Darüber hinaus verschwendet BSL das Geld der Öffentlichkeit. Laut dem Rechner der Best Friends Animal Society, der die steuerlichen Auswirkungen von BSL zeigt, hat die Stadt Miami (die BSL durchsetzt) ​​jährlich 603.445 US-Dollar ausgegeben … und kein positives Ergebnis für die Reduzierung von Hundebissen erzielt. Darüber hinaus sind legitime Organisationen wie die Humane Society of the U.S., der United Kennel Club, die American Animal Hospital Association, der American Kennel Club und viele mehr gegen BSL.

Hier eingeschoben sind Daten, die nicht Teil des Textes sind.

(** The tables after a run, against the tables before. *)
Record catalog_projected (c : plan_catalog) (t : instant) (d d' : db) : Prop := Projected {
  projected_plans o p : ca_plans c !! o = Some p -> exists i : key Tplans, plan_synced c o p i d' /\
    forall i0 (r : row Tplans), d Tplans !! i0 = Some r -> p_key r = pd_key p -> i0 = i;
  projected_others (i : key Tplans) (r : row Tplans) : d Tplans !! i = Some r -> p_key r ∉ plan_keys c ->
    d' Tplans !! i = Some (archived t r) /\
    (forall k, d' Tplan_features !! ((i, k) : key Tplan_features) = d Tplan_features !! ((i, k) : key Tplan_features)) /\
    (forall k, d' Tplan_limits !! ((i, k) : key Tplan_limits) = d Tplan_limits !! ((i, k) : key Tplan_limits));
  projected_metrics m : m ∈ ca_metrics c -> d' Tmetrics !! (md_key m : key Tmetrics) = Some (metric_row m);
  projected_features f : f ∈ ca_features c -> d' Tfeatures !! (fd_key f : key Tfeatures) =
    Some (default (Feature (fd_name f) (fd_category f)) (d Tfeatures !! (fd_key f : key Tfeatures)));
  projected_unlisted (k : string) :
    (k ∉ feature_keys c -> d' Tfeatures !! (k : key Tfeatures) = d Tfeatures !! (k : key Tfeatures)) /\
    (k ∉ metric_keys c -> d' Tmetrics !! (k : key Tmetrics) = d Tmetrics !! (k : key Tmetrics));
  projected_rest tb : is_catalog tb = false -> d' tb = d tb
}.

(** The tables say what the file says, and nothing else is offered. *)
Record up_to_date (c : plan_catalog) (d : db) : Prop := UpToDate {
  current_plans o p : ca_plans c !! o = Some p -> exists i, plan_synced c o p i d;
  current_archived (i : key Tplans) (r : row Tplans) : d Tplans !! i = Some r -> p_key r ∉ plan_keys c -> p_archived_at r <> None;
  current_metrics m : m ∈ ca_metrics c -> d Tmetrics !! (md_key m : key Tmetrics) = Some (metric_row m);
  current_features f : f ∈ ca_features c -> is_Some (d Tfeatures !! (fd_key f : key Tfeatures))
}.

Lemma projection_run c w : syncable c w ->
  exists r w', sync_plans c w = (Ok r, w') /\ same_env w w' /\ catalog_projected c (w_clock w) (w_db w) (w_db w') /\
    (forall i r, w_db w' Tplans !! i = Some r -> p_key r ∈ plan_keys c \/ exists r0, w_db w Tplans !! i = Some r0 /\ r = archived (w_clock w) r0) /\
    (forall i : key Tplans, (w_fresh w' <= i)%N -> w_db w' Tplans !! i = None) /\ constraints_ok (w_db w') /\
    (up_to_date c (w_db w) -> r = no_changes /\ forall t, w_db w' t = w_db w t).
Proof.
  intros [Hok Hlists Hc Hfr]. pose proof Hok as (_ & _ & Hnp & _).
  destruct (registry_run c w Hok) as (r1 & w1 & E1 & A1 & T1 & F1 & G1 & N1).
  assert (C1 : constraints_ok (w_db w1)) by (by apply (constraints_frame Tfeatures (w_db w))).
  destruct (metrics_run c r1 w1 Hok) as (r2 & w2 & E2 & A2 & T2 & M2 & O2 & N2).
  assert (C2 : constraints_ok (w_db w2)) by (by apply (constraints_frame Tmetrics (w_db w1))).
  assert (EP : w_db w2 Tplans = w_db w Tplans) by (by rewrite T2, T1).
  set (existing := rows_where Tplans (fun _ _ => true) (w_db w2 Tplans)).
  assert (Hex : forall i (r : row Tplans), (i, r) ∈ existing <-> w_db w2 Tplans !! i = Some r).
  { intros i r. unfold existing. rewrite elem_of_rows_where. tauto. }
  destruct (plans_run c existing (imap pair (ca_plans c)) r2 w2 C2) as (r3 & w3 & E3 & C3 & V3 & S3 & O3 & T3 & W3 & G3 & N3).
  { rewrite imap_pair_snd. exact Hnp. }
  { intros o p Hop. apply elem_of_imap_pair in Hop. apply Hlists. by eapply list_elem_of_lookup_2. }
  { intros i r Hir. apply Hex in Hir. by exists r. }
  { intros i Hi. rewrite EP. apply Hfr. destruct A1 as [_ <-], A2 as [_ <-]. done. }
  { intros i r Hi _. exists r. split; [by apply Hex|done]. }
  rewrite imap_pair_snd in O3, G3. fold (plan_keys c) in O3, G3.
  destruct (archive_run c (w_clock w) existing r3 w3) as (r4 & w4 & E4 & A4 & T4 & I4 & K4 & N4).
  { apply NoDup_fst_rows_where. }
  { intros i r Hir Hk. apply Hex in Hir. destruct (O3 i r Hir Hk) as [H _]. etrans; [exact H|done]. }
  assert (Hcat : forall o p (i : key Tplans), ca_plans c !! o = Some p -> plan_synced c o p i (w_db w3) ->
    forall r : row Tplans, (i, r) ∈ existing -> p_key r ∈ plan_keys c).
  { intros o p i Hop Hs r Hir. destruct (decide (p_key r ∈ plan_keys c)) as [|Hk]; [done|]. exfalso. apply Hk.
    apply Hex in Hir. destruct (O3 i r Hir Hk) as [H _].
    assert (Some r = Some (plan_row c o p)) as [= ->] by (etrans; [symmetry; exact Hir|]; etrans; [symmetry; exact H|apply Hs]).
    change (pd_key p ∈ plan_keys c). apply list_elem_of_fmap_2. by eapply list_elem_of_lookup_2. }
  assert (Hsrc : forall i (r : row Tplans), w_db w4 Tplans !! i = Some r ->
    exists r0 : row Tplans, w_db w3 Tplans !! i = Some r0 /\ p_key r = p_key r0).
  { intros i r Hi. destruct (w_db w2 Tplans !! i) as [r0|] eqn:E0.
    - destruct (decide (p_key r0 ∈ plan_keys c)) as [Hk|Hk].
      + exists r. rewrite K4 in Hi; [done|]. intros r' Hir. apply Hex in Hir. rewrite E0 in Hir. by injection Hir as <-.
      + destruct (O3 i r0 E0 Hk) as [H _]. exists r0. split; [by etrans; [exact H|]|].
        assert (Some r = Some (archived (w_clock w) r0)) as [= ->]; [|by unfold archived; case_bool_decide].
        etrans; [symmetry; exact Hi|]. apply I4; [by apply Hex|done].
    - exists r. rewrite K4 in Hi; [done|]. intros r' Hir. apply Hex in Hir. by rewrite E0 in Hir. }
  exists r4, w4. split_and!.
  - unfold sync_plans. run. rewrite (run_ok _ _ _ _ _ E1), (run_ok _ _ _ _ _ (flush_run w1 C1)). run.
    rewrite (run_ok _ _ _ _ _ E2), (run_ok _ _ _ _ _ (flush_run w2 C2)). run. rewrite (run_ok _ _ _ _ _ E3). exact E4.
  - etrans; [apply A1|]. etrans; [apply A2|]. etrans; [exact V3|apply A4].
  - split.
    + intros o p Hop. destruct (S3 o p) as (i & Hs & Hu); [by apply elem_of_imap_pair|]. exists i. split.
      * apply (plan_synced_same _ _ _ _ (w_db w3)); [|done]. split_and!; [|intros k; by rewrite T4..].
        apply K4. by apply (Hcat o p).
      * intros i0 r Hi. apply (Hu i0 r). by rewrite EP.
    + intros i r Hi Hk. rewrite <- EP in Hi. destruct (O3 i r Hi Hk) as (H1 & H2 & H3). split_and!.
      * apply I4; [by apply Hex|done].
      * intros k. rewrite T4 by done. rewrite H2. by rewrite T2, T1.
      * intros k. rewrite T4 by done. rewrite H3. by rewrite T2, T1.
    + intros m Hm. rewrite T4, T3 by (done || (rewrite !not_elem_of_cons; split_and!; [done..|apply not_elem_of_nil])). by apply M2.
    + intros f Hf. rewrite T4, T3, T2 by (done || (rewrite !not_elem_of_cons; split_and!; [done..|apply not_elem_of_nil])). by apply F1.
    + intros k. rewrite !T4, !T3 by (done || (rewrite !not_elem_of_cons; split_and!; [done..|apply not_elem_of_nil])). split; intros Hk.
      * rewrite T2 by done. by apply G1.
      * rewrite O2 by done. by rewrite T1.
    + intros tb Htb. unfold is_catalog in Htb. apply bool_decide_eq_false in Htb. rewrite !not_elem_of_cons in Htb.
      destruct Htb as (N_1 & N_2 & N_3 & N_4 & N_5 & _).
      rewrite T4, T3, T2, T1 by (congruence || (rewrite !not_elem_of_cons; split_and!; [done..|apply not_elem_of_nil])). done.
  - intros i r Hi. destruct (w_db w2 Tplans !! i) as [r0|] eqn:E0.
    + destruct (decide (p_key r0 ∈ plan_keys c)) as [Hk|Hk].
      * left. rewrite K4 in Hi; [|intros r' Hir; apply Hex in Hir; rewrite E0 in Hir; by injection Hir as <-].
        destruct (G3 i r Hi) as [|H]; [done|]. rewrite E0 in H. by injection H as <-.
      * right. exists r0. rewrite <- EP. split; [done|].
        assert (Some r = Some (archived (w_clock w) r0)) as [= ->]; [|done].
        etrans; [symmetry; exact Hi|]. apply I4; [by apply Hex|done].
    + left. rewrite K4 in Hi; [|intros r' Hir; apply Hex in Hir; by rewrite E0 in Hir].
      destruct (G3 i r Hi) as [|H]; [done|]. by rewrite E0 in H.
  - intros i Hi. destruct A4 as [_ Hf4]. rewrite Hf4 in Hi. etrans; [apply K4|by apply W3]. intros r Hir.
    destruct (decide (p_key r ∈ plan_keys c)) as [|Hk]; [done|]. apply Hex in Hir. destruct (O3 i r Hir Hk) as [H _].
    assert (Some r = None); [|done]. etrans; [symmetry; exact Hir|]. etrans; [symmetry; exact H|by apply W3].
  - apply (constraints_frame Tplans (w_db w3)); [done| |done]. intros i r Hi j r' Hj Hsome Hkey.
    destruct (Hsrc i r Hi) as (x & Hx & Kx), (Hsrc j r' Hj) as (y & Hy & Ky).
    apply (unique_on_lookup Tplans _ _ i j x y (p_key x) (proj1 (constraints_ok_table _) C3 Tplans) Hx Hy); congruence.
  - intros [U1 U2 U3 U4]. destruct (N1 U4) as [-> D1].
    assert (S1 : forall t, w_db w1 t = w_db w t) by (intros t; destruct (decide (Tfeatures = t)) as [<-|]; [done|by apply T1]).
    destruct N2 as [-> D2]; [intros m Hm; rewrite S1; by apply U3|].
    assert (S2 : forall t, w_db w2 t = w_db w t).
    { intros t. rewrite <- S1. destruct (decide (Tmetrics = t)) as [<-|]; [done|by apply T2]. }
    destruct N3 as [-> D3].
    { intros o p Hop. apply elem_of_imap_pair in Hop. destruct (U1 o p Hop) as [i Hi]. exists i.
      apply (plan_synced_same _ _ _ _ (w_db w)); [|done]. split_and!; by rewrite S2. }
    destruct N4 as [-> D4]. { intros i r Hir Hk. apply (U2 i); [|done]. rewrite <- EP. by apply Hex. }
    split; [done|]. intros t. rewrite <- S2, <- D3. destruct (decide (Tplans = t)) as [<-|]; [done|by apply T4].
Qed.
Definition user_can_on (user_id : uuid) (permission object_type object_id : string) : M bool :=
  s ← get_settings;
  if String.eqb (st_authz_backend s) "openfga"
  then _fga_allowed user_id permission (object_type +:+ ":" +:+ object_id)
  else if negb (String.eqb object_type "organization") then raise (PyError "NotImplementedError")
  else o ← value_error (uuid_of_str object_id); user_can user_id o permission.

Definition require (user_id organization_id : uuid) (permission : string) : M unit :=
  allowed ← user_can user_id organization_id permission;
  if negb allowed
  then raise_domain PermissionDeniedError [("permission", JStr permission)]
  else mret tt.

(** [require_permission] (dependencies.py), for a user and its row. *)
Definition denied {A} (permission : string) (extras : jobj) : M A :=
  raise_domain PermissionDeniedError ([("permission", JStr permission); ("auth", JStr "api_key")] ++ extras).

Definition require_key_permission (permission : string) (scopes : list string)
    (creator_id : option uuid) (tenant : tenant_context) : M unit :=
  if negb (holds_key permission scopes) then denied permission []
  else match creator_id with
  | None => denied permission [("reason", JStr "unbounded_key")]
  | Some c =>
      creator ← session_get Tusers c;
      match (creator : option user) with
      | None => denied permission [("reason", JStr "creator_inactive")]
      | Some u =>
          if negb (u_is_active u) then denied permission [("reason", JStr "creator_inactive")]
          else if u_is_platform_admin u then mret tt
          else keys ← permission_keys_for c (tx_organization_id tenant);
               if negb (holds_key permission keys)
               then denied permission [("reason", JStr "creator_lacks_permission")]
               else mret tt
      end
  end.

Glücklicherweise ergreift die SPCA de Montreal Maßnahmen, indem sie die Stadt wegen dieses widerlichen Gesetzes verklagt. Es ist an der Zeit, auf unschuldige Hunde zu zielen. Es sollten keine Familien mehr auseinandergerissen werden. Stellen Sie sich gegen BSL, indem Sie dieses Foto teilen, um das Bewusstsein für die Notlage der Pit Bulls zu verbreiten.